> PROVIDED RECORDS:

(* ===== verification/Builders.v ===== *)
(** * Wiring the engine

    Models [PortsBuilder] and [ExecutorBuilder] of
    [crates/statechronicle-executor/src/pipeline.rs] with their errors ([error.rs]): the
    composition root names every injected component, and a build refuses naming the first
    required one that is missing.  A trait object is the record of its methods; the BCS and
    SHA-256 functions the engine calls directly are the [Crypto] record. *)

From Stdlib Require Import ZArith Lia String.
From stdpp Require Import prelude gmap strings.
From S2P Require Import Prelude Effect Amount Domain Profile Admission Resource Registry Executor.

(** ** Components *)

Record IntentStorePort (W : Type) := mkIntentStore {
  store_get_intent : W → TenantId → IntentId → result (option Intent) IntentStoreError;
  store_put_intent : W → TenantId → Intent → result unit IntentStoreError * W;
}.
Record StateIndexPort (W : Type) := mkStateIndex {
  index_get_state : W → TenantId → ResourceId → result (option StateProjection) StateIndexError;
  index_get_subject_state : W → TenantId → SubjectId → ResourceId → result (option StateProjection) StateIndexError;
}.
(** [get_tenant_root] is not called by the engine. *)
Record TenantStorePort (W : Type) := mkTenantStore {
  store_tenant_exists : W → TenantId → result bool TenantStoreError;
  store_get_tenant_root : W → TenantId → result (option ContentDigest) TenantStoreError;
}.
Record TransactionPort (W Handle : Type) := mkTransactions {
  tm_begin : W → TenantId → result Handle TransactionManagerError * W;
  tm_begin_multi : W → list TenantId → result Handle TransactionManagerError * W;
  tm_commit : W → Handle → result unit TransactionManagerError * W;
  tm_rollback : W → Handle → result unit TransactionManagerError * W;
}.
Arguments mkIntentStore {W}. Arguments store_get_intent {W}. Arguments store_put_intent {W}.
Arguments mkStateIndex {W}. Arguments index_get_state {W}. Arguments index_get_subject_state {W}.
Arguments mkTenantStore {W}. Arguments store_tenant_exists {W}. Arguments store_get_tenant_root {W}.
Arguments mkTransactions {W Handle}. Arguments tm_begin {W Handle}. Arguments tm_begin_multi {W Handle}.
Arguments tm_commit {W Handle}. Arguments tm_rollback {W Handle}.

Record Crypto := mkCrypto {
  cr_canonicalize_intent : Intent → result string StateChronicleError;
  cr_digest_state : ResourceState → result ContentDigest StateChronicleError;
  cr_digest_aggregate : AggregationPolicy → list ContentDigest → ContentDigest;
}.

Inductive PortsBuildError := MissingIntentStore | MissingStateIndex | MissingTenantStore | MissingTransactionManager.
Inductive ExecutorBuildError := MissingPorts | MissingExecutor | MissingClock | MissingEventIdGen | MissingIntentVerifier.

Definition ports_build_error_to_string (e : PortsBuildError) : string :=
  match e with
  | MissingIntentStore => "missing required port `intent_store`"
  | MissingStateIndex => "missing required port `state_index`"
  | MissingTenantStore => "missing required port `tenant_store`"
  | MissingTransactionManager => "missing required port `transaction_manager`"
  end.
Definition executor_build_error_to_string (e : ExecutorBuildError) : string :=
  match e with
  | MissingPorts => "missing required executor component `ports`"
  | MissingExecutor => "missing required executor component `executor`"
  | MissingClock => "missing required executor component `clock`"
  | MissingEventIdGen => "missing required executor component `event_id_gen`"
  | MissingIntentVerifier => "missing required executor component `intent_verifier`"
  end.

Section Builders.
Context {W Handle : Type}.

(** ** [PortsBuilder] *)

Record PortsBuilder := mkPortsBuilder {
  pb_intent_store : option (IntentStorePort W);
  pb_state_index : option (StateIndexPort W);
  pb_tenant_store : option (TenantStorePort W);
  pb_trustgrant : list (TrustGrantPort W);
  pb_transaction_manager : option (TransactionPort W Handle);
}.

Definition ports_builder : PortsBuilder := mkPortsBuilder None None None [] None.

Definition pb_set_intent_store v b := mkPortsBuilder (Some v) (pb_state_index b) (pb_tenant_store b) (pb_trustgrant b)
  (pb_transaction_manager b).
Definition pb_set_state_index v b := mkPortsBuilder (pb_intent_store b) (Some v) (pb_tenant_store b) (pb_trustgrant b)
  (pb_transaction_manager b).
Definition pb_set_tenant_store v b := mkPortsBuilder (pb_intent_store b) (pb_state_index b) (Some v) (pb_trustgrant b)
  (pb_transaction_manager b).
Definition pb_set_trustgrant v b := mkPortsBuilder (pb_intent_store b) (pb_state_index b) (pb_tenant_store b) v
  (pb_transaction_manager b).
Definition pb_set_transaction_manager v b := mkPortsBuilder (pb_intent_store b) (pb_state_index b) (pb_tenant_store b)
  (pb_trustgrant b) (Some v).

Definition ports_build (b : PortsBuilder) : result (Ports W Handle) PortsBuildError :=
  let? intent_store := ok_or (pb_intent_store b) MissingIntentStore in
  let? state_index := ok_or (pb_state_index b) MissingStateIndex in
  let? tenant_store := ok_or (pb_tenant_store b) MissingTenantStore in
  let? transaction_manager := ok_or (pb_transaction_manager b) MissingTransactionManager in
  Ok {| get_intent := store_get_intent intent_store;
        put_intent := store_put_intent intent_store;
        get_state := index_get_state state_index;
        get_subject_state := index_get_subject_state state_index;
        tenant_exists := store_tenant_exists tenant_store;
        trustgrant := pb_trustgrant b;
        begin_tx := tm_begin transaction_manager;
        begin_multi := tm_begin_multi transaction_manager;
        commit_tx := tm_commit transaction_manager;
        rollback_tx := tm_rollback transaction_manager |}.

(** ** [ExecutorBuilder] *)

Record ExecutorBuilder := mkExecutorBuilder {
  xb_ports : option (Ports W Handle);
  xb_profiles : option ProfileRegistry;
  xb_executor : option SubjectId;
  xb_now : option (W → DateTime * W);
  xb_event_id_fn : option (W → EventId * W);
  xb_intent_verifier : option (SignatureBlock → string → result unit ExecutorError);
}.

Definition executor_builder : ExecutorBuilder := mkExecutorBuilder None None None None None None.

Definition xb_set_ports v b := mkExecutorBuilder (Some v) (xb_profiles b) (xb_executor b) (xb_now b) (xb_event_id_fn b)
  (xb_intent_verifier b).
Definition xb_set_profiles v b := mkExecutorBuilder (xb_ports b) (Some v) (xb_executor b) (xb_now b) (xb_event_id_fn b)
  (xb_intent_verifier b).
Definition xb_set_executor v b := mkExecutorBuilder (xb_ports b) (xb_profiles b) (Some v) (xb_now b) (xb_event_id_fn b)
  (xb_intent_verifier b).
Definition xb_set_clock v b := mkExecutorBuilder (xb_ports b) (xb_profiles b) (xb_executor b) (Some v) (xb_event_id_fn b)
  (xb_intent_verifier b).
Definition xb_set_event_id_gen v b := mkExecutorBuilder (xb_ports b) (xb_profiles b) (xb_executor b) (xb_now b) (Some v)
  (xb_intent_verifier b).
Definition xb_set_intent_verifier v b := mkExecutorBuilder (xb_ports b) (xb_profiles b) (xb_executor b) (xb_now b)
  (xb_event_id_fn b) (Some v).

Definition executor_build (crypto : Crypto) (b : ExecutorBuilder) : result (Executor W Handle) ExecutorBuildError :=
  let? ports := ok_or (xb_ports b) MissingPorts in
  let profiles := default baseline (xb_profiles b) in
  let? executor := ok_or (xb_executor b) MissingExecutor in
  let? now := ok_or (xb_now b) MissingClock in
  let? event_id_fn := ok_or (xb_event_id_fn b) MissingEventIdGen in
  let? intent_verifier := ok_or (xb_intent_verifier b) MissingIntentVerifier in
  Ok (mkExecutor W Handle ports profiles executor now event_id_fn intent_verifier
        (cr_canonicalize_intent crypto) (cr_digest_state crypto) (cr_digest_aggregate crypto)).

(** ** What a build checks *)

(** The required components of each builder with the error of their absence, in the order
    they are looked at. *)
Definition ports_required (b : PortsBuilder) : list (bool * PortsBuildError) :=
  [(bool_decide (is_Some (pb_intent_store b)), MissingIntentStore);
   (bool_decide (is_Some (pb_state_index b)), MissingStateIndex);
   (bool_decide (is_Some (pb_tenant_store b)), MissingTenantStore);
   (bool_decide (is_Some (pb_transaction_manager b)), MissingTransactionManager)].
Definition executor_required (b : ExecutorBuilder) : list (bool * ExecutorBuildError) :=
  [(bool_decide (is_Some (xb_ports b)), MissingPorts);
   (bool_decide (is_Some (xb_executor b)), MissingExecutor);
   (bool_decide (is_Some (xb_now b)), MissingClock);
   (bool_decide (is_Some (xb_event_id_fn b)), MissingEventIdGen);
   (bool_decide (is_Some (xb_intent_verifier b)), MissingIntentVerifier)].
Definition first_missing {E} (l : list (bool * E)) : option E := snd <$> List.find (fun c => negb c.1) l.

Lemma ports_build_result b :
  match first_missing (ports_required b) with
  | Some e => ports_build b = Err e
  | None => ∃ p, ports_build b = Ok p ∧ trustgrant p = pb_trustgrant b
  end.
Proof.
  unfold ports_build. destruct b as [[i|] [s|] [t|] tg [m|]]; cbn; try reflexivity. by eexists.
Qed.

Lemma executor_build_result crypto b :
  match first_missing (executor_required b) with
  | Some e => executor_build crypto b = Err e
  | None => ∃ x, executor_build crypto b = Ok x ∧ profiles x = default baseline (xb_profiles b) ∧
      Some (ports x) = xb_ports b ∧ Some (executor x) = xb_executor b ∧ Some (now x) = xb_now b
  end.
Proof.
  unfold executor_build. destruct b as [[p|] pr [e|] [n|] [i|] [v|]]; cbn; try reflexivity. by eexists.
Qed.
End Builders.

(** ** The default authorizer *)

Section Authorizer.
Context {W Handle : Type} (x : Executor W Handle).

Definition DenyAllAuthorizer : Authorizer W := fun _ _ _ => Err AuthzDenied.

Lemma deny_all_refuses v principal persist w :
  ∃ e, execute_authenticated_inner x v principal DenyAllAuthorizer persist w = (Err e, w).
Proof.
  unfold execute_authenticated_inner, authorized, xbind, xlift, xquery.
  destruct (negb (bound_principal v principal)); cbn; eauto.
Qed.

(** Until an authorizer is wired no player route mutates anything. *)
Lemma deny_all_is_fail_closed v principal registry sink w :
  (∃ e, execute_player_with_key_registry x v principal DenyAllAuthorizer registry w = (Err e, w)) ∧
  (∃ e, execute_player_durable_with_key_registry x v principal DenyAllAuthorizer registry sink w = (Err e, w)).
Proof.
  unfold execute_player_with_key_registry, execute_player_durable_with_key_registry, execute_player, execute_player_durable,
    resolve_key, require_signature, xbind, xlift, xquery.
  destruct (v_signature v) as [block|]; cbn; [|eauto].
  destruct (map_err _ (registry _ _ _ _ _ _)) as [[]|e]; [|eauto].
  destruct (deny_all_refuses v principal true w) as [e1 ->], (deny_all_refuses v principal false w) as [e2 ->]. eauto.
Qed.
End Authorizer.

> TASK: The response must give every line from the material above that holds the string "TransactionPort".

> RESPONSE BOX:
Record TransactionPort (W Handle : Type) := mkTransactions {
  pb_transaction_manager : option (TransactionPort W Handle);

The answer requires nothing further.